OC|miner, OC|processor and OC|manager

Our mighty OC|miner text analysis and data mining toolbox is the culmination of many years of groundbreaking work regarding text analysis and data extraction. It can help you to answer your most difficult questions. While the OC|miner gives you easy access to the output of the heavy data-crunching done by the OC|processor, the OC|manager does all the heavy lifting when you want to add new sources or new ontologies to your workflow.



What we need from you:
We need to know the type of data sources you normally rely on for your research. You can choose from our vast array of repositories like patents, life science databases, PubMed Central full text documents, Medline, even social media and web-content or you can throw your own internal documents into the mix. Everything is possible.

Then we need to talk about the topics you are interested in. We have over 80 different ontological dictionaries used to enrich and understand the text. If you work in a very specialized field we will gladly develop a new ontology just for you to be able to reliably find relevant information and extract meaningful relationships.
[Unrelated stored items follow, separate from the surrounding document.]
(* ===== verification/Utils.v ===== *)
(** * Helpers shared by the controllers

    pkg/controllers/utils.go and k8s_default_values.go: merging of lists by a
    key, app labels, readiness of pods and deployments, and the list of
    conditions of a Milvus status. *)
From S2P Require Import Prelude KubeTypes Libs ApiTypes Labels.

Local Open Scope Z_scope.

(** ** Labels *)

Definition AppLabel : string := "app.kubernetes.io/".
Definition AppLabelInstance : string := AppLabel +:+ "instance".
Definition AppLabelVersion : string := AppLabel +:+ "version".
Definition AppLabelComponent : string := AppLabel +:+ "component".
Definition AppLabelName : string := AppLabel +:+ "name".
Definition AppLabelManagedBy : string := AppLabel +:+ "managed-by".
Definition ManagerName : string := "milvus-operator".

Definition NewComponentAppLabels (instance component : string) : gmap string string :=
  {[ AppLabelInstance := instance; AppLabelComponent := component;
     AppLabelName := "milvus"%string; AppLabelManagedBy := ManagerName ]}.

Definition NewAppLabels (instance : string) : gmap string string :=
  {[ AppLabelInstance := instance; AppLabelName := "milvus"%string;
     AppLabelManagedBy := ManagerName ]}.

Definition NewServicePodLabels (instance : string) : gmap string string :=
  <[ServiceLabel := TrueStr]> (NewAppLabels instance).

(** The keys of one map are written in some order, but each once: a later map
    wins. *)
Definition MergeLabels (allLabels : list (gmap string string)) : gmap string string :=
  fold_left (fun lb label => label ∪ lb) allLabels ∅.

Definition MergeAnnotations := MergeLabels.

Lemma MergeLabels_lookup_2 a b k : MergeLabels [a; b] !! k = (b ∪ a) !! k.
Proof. unfold MergeLabels; simpl. by rewrite (right_id_L ∅ (∪) a). Qed.

(** ** Merging lists by key *)

Section MergeBy.
Context {A : Type} (key : A -> option string).

(** [srcMap]: the key of an element to its index, the last one for equal keys. *)
Fixpoint index_of (i : nat) (src : list A) (m : gmap string nat) : gmap string nat :=
  match src with
  | [] => m
  | x :: src' =>
      index_of (S i) src' (match key x with Some k => <[k := i]> m | None => m end)
  end.

Definition merge_one (srcMap : gmap string nat) (merged : list A) (x : A) : list A :=
  match k ← key x; srcMap !! k with
  | Some idx => <[idx := x]> merged
  | None => merged ++ [x]
  end.

Definition merge_by (src dst : list A) : list A :=
  match src, dst with
  | [], _ => dst
  | _, [] => src
  | _, _ => fold_left (merge_one (index_of 0 src ∅)) dst src
  end.

(** The element that counts for a key: the last one. *)
Definition last_by (k : string) (l : list A) : option A := last (filter (fun x => key x = Some k) l).

Lemma last_by_snoc k l x :
  last_by k (l ++ [x]) = if decide (key x = Some k) then Some x else last_by k l.
Proof.
  unfold last_by. rewrite filter_app, filter_cons, filter_nil.
  case_decide; [by rewrite last_snoc|by rewrite app_nil_r].
Qed.

(** [is_last k i l]: position [i] is the last one of key [k] in [l]. *)
Definition is_last (k : string) (i : nat) (l : list A) : Prop :=
  (exists x, l !! i = Some x /\ key x = Some k) /\
  (forall j x, l !! j = Some x -> key x = Some k -> (j <= i)%nat).

Lemma last_by_is_last k i l : is_last k i l -> last_by k l = l !! i.
Proof.
  intros [(x & Hx & Hk) Hmax].
  rewrite <-(take_drop_middle l i x Hx). unfold last_by.
  rewrite filter_app, filter_cons_True by done.
  assert (filter (fun y => key y = Some k) (drop (S i) l) = []) as ->.
  { apply filter_none. intros y [j Hy]%list_elem_of_lookup_1 Hyk.
    rewrite lookup_drop in Hy. apply Hmax in Hy; [lia|done]. }
  rewrite last_snoc, take_drop_middle; done.
Qed.

Lemma index_of_spec src : forall i m k idx,
  index_of i src m !! k = Some idx ->
  (exists j, idx = (i + j)%nat /\ is_last k j src) \/
  (m !! k = Some idx /\ forall x, x ∈ src -> key x <> Some k).
Proof.
  induction src as [|x src IH]; intros i m k idx; simpl.
  - intros H. right. split; [done|]. intros x Hx. by apply not_elem_of_nil in Hx.
  - intros H. apply IH in H. destruct H as [(j & -> & (Hx & Hmax))|[Hm Hnot]].
    + left. exists (S j). split; [lia|]. split; [done|].
      intros [|j'] y Hy Hyk; [lia|]. simpl in Hy. specialize (Hmax j' y Hy Hyk). lia.
    + destruct (key x) as [kx|] eqn:Ex; [destruct (decide (kx = k)) as [->|Hne]|].
      * rewrite lookup_insert_eq in Hm. injection Hm as <-. left. exists 0%nat.
        split; [lia|]. split; [by exists x|].
        intros [|j'] y Hy Hyk; [lia|]. exfalso. apply (Hnot y); [|done].
        by eapply list_elem_of_lookup_2.
      * rewrite lookup_insert_ne in Hm by done. right. split; [done|].
        intros y [->|Hy]%elem_of_cons; [congruence|auto].
      * right. split; [done|]. intros y [->|Hy]%elem_of_cons; [congruence|auto].
Qed.

Lemma index_of_some src : forall i m k,
  (is_Some (m !! k) \/ exists x, x ∈ src /\ key x = Some k) -> is_Some (index_of i src m !! k).
Proof.
  induction src as [|x src IH]; intros i m k; simpl.
  - intros [H|(x & Hx & _)]; [done|]. by apply not_elem_of_nil in Hx.
  - intros H. apply IH. destruct H as [H|(y & [->|Hy]%elem_of_cons & Hk)].
    + left. destruct (key x) as [kx|]; [|done].
      destruct (decide (kx = k)) as [->|]; [by rewrite lookup_insert_eq|by rewrite lookup_insert_ne].
    + left. rewrite Hk. by rewrite lookup_insert_eq.
    + right. eauto.
Qed.

(** One step keeps the last position of every indexed key and lets the new
    element win its key. *)
Lemma merge_one_spec srcMap merged x k :
  (forall k' idx, srcMap !! k' = Some idx -> is_last k' idx merged) ->
  (forall k' idx, srcMap !! k' = Some idx -> is_last k' idx (merge_one srcMap merged x)) /\
  last_by k (merge_one srcMap merged x) = if decide (key x = Some k) then Some x else last_by k merged.
Proof.
  intros Hinv. unfold merge_one.
  destruct (key x) as [kx|] eqn:Ex; simpl.
  2:{ split; [|rewrite last_by_snoc, Ex; by rewrite !decide_False].
      intros k' idx Hk'. destruct (Hinv _ _ Hk') as [(y & Hy & Hyk) Hmax]. split.
      - exists y. split; [by apply lookup_app_l_Some|done].
      - intros j z [Hz|[Hj Hz]]%lookup_app_Some Hzk; [eauto|].
        apply list_lookup_singleton_Some in Hz as [? <-]. congruence. }
  destruct (srcMap !! kx) as [idx|] eqn:Em.
  - destruct (Hinv _ _ Em) as [(y & Hy & Hyk) Hmax].
    assert (idx < length merged)%nat as Hlt by (by eapply lookup_lt_Some).
    assert (forall k' i, srcMap !! k' = Some i -> is_last k' i (<[idx:=x]> merged)) as Hnew.
    { intros k' i Hk'. destruct (Hinv _ _ Hk') as [(z & Hz & Hzk) Hmax'].
      destruct (decide (i = idx)) as [->|Hne].
      - assert (k' = kx) as -> by congruence. split.
        + exists x. split; [by apply list_lookup_insert_eq|done].
        + intros j w Hw Hwk. destruct (decide (j = idx)) as [->|]; [done|].
          rewrite list_lookup_insert_ne in Hw by done. eauto.
      - split.
        + exists z. split; [by rewrite list_lookup_insert_ne|done].
        + intros j w Hw Hwk. destruct (decide (j = idx)) as [->|].
          * rewrite list_lookup_insert_eq in Hw by done. injection Hw as <-.
            assert (k' = kx) by congruence. subst k'. congruence.
          * rewrite list_lookup_insert_ne in Hw by done. eauto. }
    split; [exact Hnew|]. case_decide as Ek.
    + injection Ek as ->. rewrite (last_by_is_last k idx) by (by apply Hnew).
      by apply list_lookup_insert_eq.
    + unfold last_by. rewrite <-(take_drop_middle merged idx y Hy) at 2.
      rewrite insert_take_drop by done.
      rewrite !filter_app, !filter_cons_False by congruence. done.
  - split; [|by rewrite last_by_snoc, Ex].
    intros k' idx Hk'. destruct (Hinv _ _ Hk') as [(y & Hy & Hyk) Hmax]. split.
    + exists y. split; [by apply lookup_app_l_Some|done].
    + intros j z [Hz|[Hj Hz]]%lookup_app_Some Hzk; [eauto|].
      apply list_lookup_singleton_Some in Hz as [? <-]. congruence.
Qed.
Last, we need to know what data you need extracted from documents. We can extract knowledge from unstructured text and tables as well as from structured sources like databases. While not all customers need this feature if can be of enormous help if you do. Please ask us about this feature.


What we do:
First we collect and normalize raw data (content) according to your wishes. That can mean indexing your entire pool of internal
documents (on-site if you wish), or normalizing all available EU- and US-patents, or all PubMed Central full-text documents as well as all Medline abstracts, or all of those examples at the same time.
Normalizing means that the documents must be converted into a format that is machine-readable and therefore accessible for working with those documents.

Semantic search relies on an understanding of the text. This is achieved by using enormous dictionaries of curated terms. So in this second step we use ontological dictionaries to tag each and every recognizable concept in the text. All proteins are tagged as “protein”, all animals, plants and bacteria as “species”, all chemical compounds as “chemical compound” and so forth. We call these dictionaries OC|Ontologies and they come in many flavors: chemistry, species, cell lines, general anatomy, plant and fungal anatomy, diseases, pharmacological and physiological effects, cosmetology, proteins, genes, but also company information for business intelligence. If needed, we even build, update and validate customer-owned ontologies using our own ontology tools and algorithms. One of our unique selling points is the scalability of its patented methods – enabling our ontologies to contain up to a billion terms for annotation.

While annotating might sound simple deciding which term to annotate with what is enormously difficult. Many ruled based algorithms govern this process in an effort to increase the number of terms we recognize and to minimize falsely anntoted concepts.

In the last and most important step we then use the annotated texts for the extraction of implicit, unknown but useful information from databases and document collections. That can be achieved by looking at the distance between two concepts, like drug and disease for example. Or by using refined methods of relation extraction based on hand-curated lists of grammatical syntaxes.
The goal always being, to use the hidden information buried in millions of documents to create new knowledge and further the cause of our customers.


What you can expect from us:
If you opt for access to our easy to use data mining tool box OC|miner you can expect us to customize the product to your liking. We can optimize not only the toolset, but also the data sources, the ontologies used to annotate the documents and even the user interface. We stand ready to give our users a structured introduction with on-site presentations, online Q&A sessions, help files and fast email and phone support. We love your feedback and are happy to stay in contact with and support you for as long as you use our services.